In my fresco studies, I had read about a museum located in the old hospital of Siena, Santa Maria Della Scala. it was once an important civic hospital dedicated to the care of abandoned children, the poor, the sick and pilgrims. It was one of Europe’s first hospitals and is one of the oldest still surviving in the world.

I found it located just across from the duomo. Turned out to be thrilled that I had! Some very important frescoes are found there.  This one is of particular interest because it illustrates how the hospital operated over 500 years ago.


It was as a beautiful museum with three levels to explore.  At times I was down in dark caverns all alone, to turn a corner and see some beautiful sculpture or piece.


I enjoyed a dinner of grilled octopus and spinach in place of the traditional turkey!

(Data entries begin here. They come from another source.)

(** * rl_baselines/cma_es.py: CMA-ES population trainer

    A shallow embedding of [src/rl_baselines/cma_es.py].  Python objects that
    the file mutates in place (the policy, the search strategy, the vectorized
    environment, the callback's own data) are threaded as explicit state.  A
    Python call either returns or raises: that is the [result] type.  The two
    [while] loops of [CMAES.train] may run forever, so they take fuel and
    answer [None] when it runs out.

    What the file imports and does not define (torch, numpy, cma, the
    vectorized environment, pickle) enters as type classes; numpy's array
    primitives used by [train] are written out on lists. *)

From Stdlib Require Import ZArith Floats Ascii.
From stdpp Require Import base tactics option list strings gmap.

#[local] Set Warnings "-inexact-float".
#[local] Open Scope Z_scope.

(** ** Python results *)

Inductive exn : Set :=
| IndexError
| ValueError
| OverflowError
| ZeroDivisionError
| AttributeError
| TypeError
| FileNotFoundError
| NotImplementedError.

Inductive result (A : Type) : Type :=
| Ret (a : A)
| Raise (e : exn).
Arguments Ret {A} a.
Arguments Raise {A} e.

#[global] Instance result_ret : MRet result := @Ret.
#[global] Instance result_bind : MBind result := λ A B f m,
  match m with
  | Ret a => f a
  | Raise e => Raise e
  end.
#[global] Instance result_fmap : FMap result := λ A B f m,
  match m with
  | Ret a => Ret (f a)
  | Raise e => Raise e
  end.

(** A fuel-bounded loop: [None] is fuel exhausted, [Some r] is the Python
    outcome.  [then_loop m k] runs the loop [k] after the call [m] returned. *)
Definition then_loop {A B : Type} (m : result A) (k : A → option (result B))
  : option (result B) :=
  match m with
  | Ret a => k a
  | Raise e => Some (Raise e)
  end.

Definition after_loop {A B : Type} (m : option (result A)) (k : A → option (result B))
  : option (result B) :=
  match m with
  | None => None
  | Some r => then_loop r k
  end.

(** [l[k]] on a Python list or a numpy array, for a non-negative [k]. *)
Definition index {A : Type} (l : list A) (k : nat) : result A :=
  match l !! k with
  | Some x => Ret x
  | None => Raise IndexError
  end.

(** [for k in ks: s = body(k, s)] *)
Fixpoint for_range {S : Type} (ks : list nat) (body : nat → S → result S) (s : S)
  : result S :=
  match ks with
  | [] => Ret s
  | k :: ks' => s' ← body k s; for_range ks' body s'
  end.

(** ** Python numbers *)

Inductive pynum : Set :=
| PyInt (n : Z)
| PyFloat (x : float).

Inductive pyval : Set :=
| PyNum (x : pynum)
| PyBool (b : bool)
| PyStr (s : string).

(** [int(x)]: the identity on an int, truncation toward zero on a float. *)
Definition py_int (x : pynum) : result Z :=
  match x with
  | PyInt n => Ret n
  | PyFloat f =>
      match Prim2SF f with
      | S754_zero _ => Ret 0
      | S754_infinity _ => Raise OverflowError
      | S754_nan => Raise ValueError
      | S754_finite s m e =>
          let a := if 0 <=? e then Z.pos m * 2 ^ e else Z.pos m / 2 ^ (- e) in
          Ret (if s then - a else a)
      end
  end.

(** [a // b] on ints. *)
Definition py_floordiv (a b : Z) : result Z :=
  if b =? 0 then Raise ZeroDivisionError else Ret (a / b).

(** ** numpy on one-dimensional arrays *)

Class Scalar (R : Type) := {
  rzero : R;
  radd : R → R → R;
  ropp : R → R;
  rleb : R → R → bool
}.

Section Numpy.
Context {R : Type} {scalar : Scalar R}.

(** [np.zeros((n,))] *)
Definition np_zeros (n : Z) : result (list R) :=
  if n <? 0 then Raise ValueError else Ret (replicate (Z.to_nat n) rzero).

(** [np.full((n,), b)] *)
Definition np_full {A : Type} (n : Z) (b : A) : result (list A) :=
  if n <? 0 then Raise ValueError else Ret (replicate (Z.to_nat n) b).

(** [a.all()] *)
Definition np_all (a : list bool) : bool := forallb id a.

(** [~a] *)
Definition np_invert (a : list bool) : list bool := negb <$> a.

(** [np.bitwise_or(a, b)] on arrays of one length (the vectorized environment
    returns one flag per instance); other shapes are refused here. *)
Definition np_bitwise_or (a b : list bool) : result (list bool) :=
  if decide (length a = length b) then Ret (zip_with orb a b) else Raise ValueError.

(** [r[mask] += w[mask]]: a boolean mask must have the length of the array it
    indexes. *)
Definition np_masked_iadd (r : list R) (mask : list bool) (w : list R) : result (list R) :=
  if decide (length mask = length r ∧ length mask = length w)
  then Ret (zip_with (λ rk '(m, wk), if (m : bool) then radd rk wk else rk) r (zip mask w))
  else Raise IndexError.

(** [-r] *)
Definition np_neg (r : list R) : list R := ropp <$> r.

(** [np.argmax(a)]: scan from the left, move only to a strictly greater
    entry. *)
Fixpoint argmax_from (best : R) (ibest i : nat) (a : list R) : nat :=
  match a with
  | [] => ibest
  | x :: a' =>
      if negb (rleb x best) then argmax_from x i (S i) a'
      else argmax_from best ibest (S i) a'
  end.

Definition np_argmax (a : list R) : result nat :=
  match a with
  | [] => Raise ValueError
  | x :: a' => Ret (argmax_from x 0%nat 1%nat a')
  end.

End Numpy.

(** ** Collaborators

    The libraries the file drives.  Each method is a call that returns or
    raises; the object it mutates comes back as its new state. *)

(** [class Policy]: the interface of a policy object. *)
Module Policy.
Class t (P Obs Act R : Type) := {
  getAction : P → Obs → result Act;
  getParamSpace : P → nat;
  setParam : P → list R → result P
}.
End Policy.

(** A torch [nn.Module] as the policy uses it. *)
Class Network (Net Obs R : Type) := {
  (* [model(make_var(obs.reshape(-1)))] *)
  forward : Net → Obs → result (list R);
  (* [F.softmax(_, dim=-1)] *)
  softmax : list R → list R;
  (* the shapes of [model.parameters()] *)
  parameters : Net → list (list nat);
  (* [nn.utils.vector_to_parameters(vec, model.parameters())] *)
  vector_to_parameters : list R → Net → result Net
}.

(** The vectorized environment: [reset] and [step] over all instances. *)
Class VecEnv (Env Obs Act R : Type) := {
  env_reset : Env → result (Env * list Obs);
  (* [obs, reward, new_done, info = env.step(actions)]; [info] is never read *)
  env_step : Env → list (option Act) → result (Env * (list Obs * list R * list bool))
}.

(** [cma.CMAEvolutionStrategy] *)
Class Strategy (ES R : Type) := {
  (* [cma.CMAEvolutionStrategy(x0, sigma, {'popsize': n})] *)
  es_new : list pynum → pynum → Z → result ES;
  es_ask : ES → result (ES * list (list R));
  es_tell : ES → list (list R) → list R → result ES;
  (* [es.result.xbest] *)
  es_xbest : ES → option (list R)
}.

(** [pickle.dump] and [pickle.load]: either may raise. *)
Class Pickle (T Blob : Type) := {
  pickle_dumps : T → result Blob;
  pickle_loads : Blob → result T
}.

(** [open(path, mode)] as far as the operating system decides it: the file
    the path names when the program may open it in that mode, the exception
    otherwise (a directory that is missing, an empty path, no permission).
    Two paths may name one file. *)
Inductive mode : Set := rb | wb.

Class Files (File : Type) := {
  path_file : string → mode → result File
}.

(** ** [class PytorchPolicy(Policy)] *)

Inductive action (R : Type) : Type :=
| Discrete (i : nat)
| Continuous (v : list R).
Arguments Discrete {R} i.
Arguments Continuous {R} v.

Module PytorchPolicy.
Section Defs.
Context {Net Obs R : Type} {scalar : Scalar R} {network : Network Net Obs R}.

Record t : Type := Build {
  model : Net;
  param_len : nat;
  continuous_actions : bool
}.

(** [np.prod(x.shape)] *)
Definition np_prod (shape : list nat) : nat := foldr Nat.mul 1%nat shape.

(** [__init__(self, model, continuous_actions)] *)
Definition init (model : Net) (continuous_actions : bool) : t :=
  {| model := model;
     param_len := sum_list (np_prod <$> parameters model);
     continuous_actions := continuous_actions |}.

Definition getAction (self : t) (obs : Obs) : result (action R) :=
  if continuous_actions self then
    out ← forward (model self) obs;
    Ret (Continuous out)
  else
    out ← forward (model self) obs;
    i ← np_argmax (softmax out);
    Ret (Discrete i).

Definition getParamSpace (self : t) : nat := param_len self.

Definition setParam (self : t) (param : list R) : result t :=
  m ← vector_to_parameters param (model self);
  Ret {| model := m;
         param_len := param_len self;
         continuous_actions := continuous_actions self |}.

After my italian Thanksgiving dinner I headed to the Civic Museum, to hear the concert and to see yet more famouse frescoes-these being The Allegory of Good and Bad Government painted by Ambrogio Lorenzetti in 1338-1339. They illustrate the effects of good vs. bad government on its’ citizens. Ironically the “bad” wall of frescoes is extremely damaged, not so the “good” side.

Good and Bad Government

The concert was wonderful with students from the local music academy performing Mozart and Brahms under the beautiful Maesta fresco of Simone di Martino, another fresco I had been hoping to see. Gorgeous.


While walking back to my hotel room at about midnight, I was lured by the sound of completely different music and stopped to listen to some rock/blues before finally getting to my hotel and falling into bed.


it was a full day in bella Siena filled with Giving Thanks!